Fast-Read Storage Performance by Thyristor Operation in 3-D Flash Memory

In this work, we report the fast-read storage performance of thyristor operation in 3D flash memory. By forming a pseudo N+/P/N/P+ structure with the word line (WL) bias of 3D string cells, thyristor operation with steep switching characteristics and a high on-current can be obtained. It is known that there is a strong cell-to-cell interference effect in thyristor operation, and in previous report (Horii et al., 2020), we have suggested novel WL bias conditions, referred to as the wide barrier mode, that can suppress the cell-to-cell interference effect. In order to evaluate the advantages of thyristor operation in 3D flash memory further, we report for the first time the several cell characteristics and reliability issues of thyristor operation required for the actual usage of storage products. (1) We demonstrate excellent cell characteristics of a wide programmed Vth window and sufficient program slope values in thyristor operation, which are indispensable for realizing multi-level cells. (2) Cell characteristics of thyristor operation exhibit hysteresis when sweeping in the WL direction but not in the bit line (BL) direction, which is essential for determining the read operating waveform. (3) Our proposed new WL biasing scheme to suppress the cell-to-cell interference effect is described with a more detailed dependence on adjacent cells and its effect on the on-current.

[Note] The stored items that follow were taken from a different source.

Lemma print_object_fine fmt depth rs ps :
  0 <= depth ->
  Forall2 (fun r p => fine (fst r) (fst p) /\ fine (snd r) (snd p)) rs ps ->
  Forall (fun p => cstring (fst p) /\ cstring (snd p)) ps ->
  fine (print_object fmt depth rs)
    ([123] ++ (if fmt then [10] else []) ++ fields fmt (depth + 1) ps ++
     (if fmt then match ps with [] => tabs (depth - 1) | _ => tabs depth end else []) ++ [125]).
Proof.
  intros Hd H Hc. unfold print_object. destruct H as [|r p rs ps H0 H].
  { cbn [fields app]. destruct fmt; [|by apply (put_fine 3 (str "{}")); by_decide].
    apply (bracket_fine (depth + 4) 123 (10 :: tabs (depth - 1)) 125); [by_decide|by_decide| | |].
    - constructor; [by_decide|apply tabs_cstring].
    - rewrite zlen_cons. unfold tabs. rewrite zlen_replicate. lia.
    - intros w. apply put_ok. }
  destruct (mem (4 * zlen (r :: rs))) eqn:E; cbn [negb]; [|right; eauto].
  destruct (collect_pairs_fine (r :: rs) (p :: ps)) as [-> |[-> Hm]]; [by constructor| |right; by split].
  cbn [mbind option_bind].
  pose proof (fields_len fmt (depth + 1) (if fmt then 7 + (depth + 1) else 7) (p :: ps) ltac:(lia)) as Hl.
  set (f := fields fmt (depth + 1) (p :: ps)) in *. pose proof (zlen_nonneg f).
  set (len := foldr _ _ (p :: ps)) in *.
  assert (Ht : zlen (if fmt then tabs depth else []) = if fmt then depth else 0)
    by (destruct fmt; [by apply zlen_tabs|done]).
  assert (Hn : zlen (if fmt then [10] else []) = if fmt then 1 else 0) by (by destruct fmt).
  replace (depth + 1 - 1) with depth by lia.
  set (nl := if fmt then [10] else []) in *. set (tb := if fmt then tabs depth else []) in *.
  apply with_buffer_fine.
  - do 2 (rewrite put_ok by (cbn [text cap]; rewrite ?zlen_app, ?zlen_cons, ?zlen_nil; destruct fmt; lia);
      cbn [mbind option_bind text cap]).
    rewrite put_pairs_ok by (cbn [text cap]; fold f; rewrite ?zlen_app, ?zlen_cons, ?zlen_nil; destruct fmt; lia).
    fold f. cbn [mbind option_bind text cap].
    do 2 (rewrite put_ok by (cbn [text cap]; rewrite ?zlen_app, ?zlen_cons, ?zlen_nil; destruct fmt; lia);
      cbn [mbind option_bind text cap]).
    cbn [app]. do 3 f_equal. by rewrite <- !app_assoc.
  - rewrite !Forall_app. split_and!; [by_decide|unfold nl; destruct fmt; by_decide| | |by_decide].
    + by apply fields_cstring.
    + unfold tb. destruct fmt; [apply tabs_cstring|constructor].
Qed.

Lemma print_value_fine `{!DoubleLaws D} fmt v : forall depth c,
  0 <= depth -> repr v c -> fine (print_value fmt depth c) (json_text fmt depth v).
Proof.
  induction v as [|b|n|s|l IH|l IH] using json_nested_ind; intros depth [t vs vi vd st ch] Hd Hc.
  - cbn [repr type] in Hc. cbn [print_value type]. rewrite Hc. apply (put_fine 5 (str "null")); by_decide.
  - cbn [repr type] in Hc. cbn [print_value type]. rewrite Hc.
    destruct b; [apply (put_fine 5 (str "true"))|apply (put_fine 6 (str "false"))]; by_decide.
  - cbn [repr type valueint valuedouble] in Hc. destruct Hc as (Ht & Hi & Hv & Hn).
    cbn [print_value type]. rewrite Ht. by apply print_number_fine.
  - cbn [repr type valuestring] in Hc. destruct Hc as (Ht & -> & Hs).
    cbn [print_value type valuestring]. rewrite Ht. by apply print_string_fine.
  - pose proof (repr_ok _ _ Hc) as Hok. apply json_ok_arr in Hok.
    apply repr_arr in Hc as [Ht Hc]. cbn [type child] in *. cbn [print_value type child json_text].
    rewrite Ht. apply print_array_fine.
    + apply Forall2_fmap, Forall2_flip. clear Ht Hok. revert ch Hc.
      induction IH as [|x l Hx H IHl]; intros ch Hc; inversion Hc; subst; constructor; [|by apply IHl].
      apply Hx; [lia|done].
    + apply Forall_map. eapply Forall_impl; [exact Hok|]. intros x. apply json_text_cstring.
  - pose proof (repr_ok _ _ Hc) as Hok. apply json_ok_obj in Hok.
    apply repr_obj in Hc as [Ht Hc]. cbn [type child] in *. cbn [print_value type child json_text].
    rewrite Ht.
    replace (match l with [] => tabs (depth - 1) | _ => tabs depth end) with
      (match map (fun p => (str_text (fst p), json_text fmt (depth + 1) (snd p))) l with
       | [] => tabs (depth - 1) | _ => tabs depth end) by (by destruct l).
    apply print_object_fine; [done| |].
    + apply Forall2_fmap, Forall2_flip. clear Ht Hok. revert ch Hc.
      induction IH as [|x l Hx H IHl]; intros ch Hc; inversion Hc as [|? ? ? ? (Hs & Hn & Hr)]; subst;
        constructor; [|by apply IHl].
      cbn [fst snd]. rewrite Hs. split; [by apply print_string_fine|apply Hx; [lia|done]].
    + apply Forall_map. eapply Forall_impl; [exact Hok|]. intros x [H1 H2]. cbn [fst snd].
      split; [by apply str_text_cstring|by apply json_text_cstring].
Qed.


(** ** Well-formed trees

    The type is one of the seven; a string has its text, a field its name. *)
Definition named (c : cJSON) : Prop := exists n, string c = Some n /\ cstring n.

Fixpoint well_typed (c : cJSON) : Prop :=
  let t := Z.land (type c) 255 in
  0 <= t <= 6 /\
  (t = cJSON_String -> exists s, valuestring c = Some s /\ cstring s) /\
  (t = cJSON_Object -> Forall named (child c)) /\
  (fix all (ch : list cJSON) : Prop :=
     match ch with [] => True | c :: ch => well_typed c /\ all ch end) (child c).

Lemma well_typed_unfold c :
  well_typed c <->
  let t := Z.land (type c) 255 in
  0 <= t <= 6 /\
  (t = cJSON_String -> exists s, valuestring c = Some s /\ cstring s) /\
  (t = cJSON_Object -> Forall named (child c)) /\ Forall well_typed (child c).
Proof.
  destruct c as [t vs vi vd s ch]. cbn [well_typed type valuestring child].
  do 3 apply and_iff_compat_l. clear. induction ch as [|c ch IH]; [by split; [constructor|]|].
  by rewrite IH, Forall_cons.
Qed.

(** Whether printing yields a text, or nothing for want of memory. *)
Definition printable (r : printed) : Prop := exists t, cstring t /\ fine r t.

Lemma print_number_printable `{!DoubleLaws D} c : printable (print_number c).
Proof.
  unfold print_number. destruct (d_is_zero (valuedouble c)); [exists (str "0")|destruct (_ && _);
    [exists (sprintf_d (valueint c))|exists (d_text (valuedouble c))]]; (split; [|apply put_fine]).
  1-3: by_decide.
  1,3: apply sprintf_d_cstring.
  - pose proof (sprintf_d_len (valueint c)). lia.
  - apply text_chars.
  - apply text_fits.
  - apply text_chars.
Qed.

Lemma printable_list {A} (f : A -> printed) l :
  Forall (fun a => printable (f a)) l ->
  exists ts, Forall2 fine (map f l) ts /\ Forall cstring ts.
Proof.
  induction 1 as [|a l (t & Ht & Hf) H (ts & IH1 & IH2)]; [by exists []|].
  exists (t :: ts). split; by constructor.
Qed.

Lemma printable_pairs {A} (f g : A -> printed) l :
  Forall (fun a => printable (f a) /\ printable (g a)) l ->
  exists ps, Forall2 (fun r p => fine (fst r) (fst p) /\ fine (snd r) (snd p))
               (map (fun a => (f a, g a)) l) ps /\
             Forall (fun p => cstring (fst p) /\ cstring (snd p)) ps.
Proof.
  induction 1 as [|a l ((t & Ht & Hf) & (u & Hu & Hg)) H (ps & IH1 & IH2)]; [by exists []|].
  exists ((t, u) :: ps). split; by constructor.
Qed.

Lemma print_value_printable `{!DoubleLaws D} fmt c : forall depth,
  0 <= depth -> well_typed c -> printable (print_value fmt depth c).
Proof.
  induction c as [t vs vi vd st ch IH] using cJSON_nested_ind. intros depth Hd Hw.
  apply well_typed_unfold in Hw as (Ht & Hs & Ho & Hc). cbn [type valuestring child] in *.
  assert (Hch : Forall (fun c => printable (print_value fmt (depth + 1) c)) ch).
  { eapply Forall_impl; [apply Forall_and; split; [exact IH|exact Hc]|].
    intros x [H1 H2]. apply H1; [lia|done]. }
  cbn [print_value type child valuestring].
  destruct (Z.eqb_spec (Z.land t 255) cJSON_NULL);
    [exists (str "null"); split; [by_decide|apply (put_fine 5); by_decide]|].
  destruct (Z.eqb_spec (Z.land t 255) cJSON_False);
    [exists (str "false"); split; [by_decide|apply (put_fine 6); by_decide]|].
  destruct (Z.eqb_spec (Z.land t 255) cJSON_True);
    [exists (str "true"); split; [by_decide|apply (put_fine 5); by_decide]|].
  destruct (Z.eqb_spec (Z.land t 255) cJSON_Number); [apply print_number_printable|].
  destruct (Z.eqb_spec (Z.land t 255) cJSON_String) as [E|].
  { destruct (Hs E) as (s & -> & Hcs). exists (str_text s).
    split; [by apply str_text_cstring|by apply print_string_fine]. }
  destruct (Z.eqb_spec (Z.land t 255) cJSON_Array).
  { destruct (printable_list _ _ Hch) as (ts & Hf & Hts). eexists.
    split; [|by apply print_array_fine]. rewrite !Forall_app. split_and!; [by_decide| |by_decide].
    apply join_cstring; [destruct fmt; by_decide|done]. }
  destruct (Z.eqb_spec (Z.land t 255) cJSON_Object) as [E|].
  - destruct (printable_pairs (fun c => print_string_ptr (string c)) (print_value fmt (depth + 1)) ch)
      as (ps & Hf & Hps).
    { eapply Forall_impl; [apply Forall_and; split; [exact (Ho E)|exact Hch]|].
      intros x [(nm & Hn & Hcn) Hx]. rewrite Hn. split; [|done].
      exists (str_text nm). split; [by apply str_text_cstring|by apply print_string_fine]. }
    eexists. split; [|by apply print_object_fine].
    rewrite !Forall_app. split_and!; [by_decide|destruct fmt; by_decide|by apply fields_cstring|
      destruct fmt; [destruct ps; apply tabs_cstring|constructor]|by_decide].
  - unfold cJSON_NULL, cJSON_False, cJSON_True, cJSON_Number, cJSON_String, cJSON_Array, cJSON_Object in *. lia.
Qed.


(** ** The value of a tree under construction *)
Lemma repr_set_string v n c : repr v c -> repr v (set_string n c).
Proof. by destruct v. Qed.

Lemma repr_string s : cstring s -> repr (JStr s) (cJSON_CreateString s).
Proof. by intros H. Qed.

Lemma repr_bool b : repr (JBool b) (cJSON_CreateBool b).
Proof. by destruct b. Qed.

Lemma repr_number `{!DoubleLaws D} n : is_int n -> repr (JNum n) (cJSON_CreateNumber (d_of_Z n)).
Proof. intros H. cbn. by rewrite to_int_exact. Qed.

Lemma repr_object : repr (JObj []) cJSON_CreateObject.
Proof. done. Qed.

Lemma repr_array : repr (JArr []) cJSON_CreateArray.
Proof. done. Qed.

Lemma repr_add_object l o n v c :
  repr (JObj l) o -> cstring n -> repr v c -> repr (JObj (l ++ [(n, v)])) (cJSON_AddItemToObject o n c).
Proof.
  rewrite !repr_obj. intros [Ht H] Hn Hc. split; [done|].
  apply Forall2_app; [done|]. repeat constructor; [done|by apply repr_set_string].
Qed.

(** A name given to an element of an array is not part of its value. *)
Lemma repr_add_array_named l a n v c :
  repr (JArr l) a -> repr v c -> repr (JArr (l ++ [v])) (cJSON_AddItemToObject a n c).
Proof.
  rewrite !repr_arr. intros [Ht H] Hc. split; [done|].
  apply Forall2_app; [done|]. repeat constructor. by apply repr_set_string.
Qed.

(** ** Looking a field up: the first whose name agrees but for case *)
Fixpoint lookup_field (name : list Z) (l : list (list Z * json)) : option json :=
  match l with
  | [] => None
  | (n, v) :: l => if bool_decide (map tolower n = map tolower name) then Some v else lookup_field name l
  end.

Lemma get_field name l : forall o, repr (JObj l) o ->
  match lookup_field name l with
  | Some v => exists c, cJSON_GetObjectItem o name = Some c /\ repr v c
  | None => cJSON_GetObjectItem o name = None
  end.
Proof.
  intros o [_ H]%repr_obj. unfold cJSON_GetObjectItem. revert H. generalize (child o) as ch, 0%nat as i.
  induction l as [|[n v] l IH]; intros ch i H; inversion H as [|? c ? ch' (Hs & Hn & Hc) H']; subst; [done|].
  cbn [lookup_field find_name]. rewrite Hs. unfold cJSON_strcasecmp_eq. cbn [fst].
  case_bool_decide; [by eexists|]. by apply IH.
Qed.

(** ** Trees that a program builds with the calls of the library *)
Definition is_array (c : cJSON) : Prop := Z.land (type c) 255 = cJSON_Array.
Definition is_object (c : cJSON) : Prop := Z.land (type c) 255 = cJSON_Object.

We show that a high on-current can still be achieved even with highly stacked WL of approximately 100 layers. (4) In terms of reliability issues, thyristor operation exhibits a sufficient margin against read cycle stress with minimal change in the cell Vth even after 2 million read cycles. Thyristor operation can be applied to storage products even in read-intensive applications. (5) We also describe storage performance, including read latency and bandwidth, for SLC and QLC mode in memory arrays with highly stacked WL of approximately 100 layers. Thyristor operation of 3D flash memory is a strong candidate for future high-speed storage products, as it can significantly improve read latency and program throughput.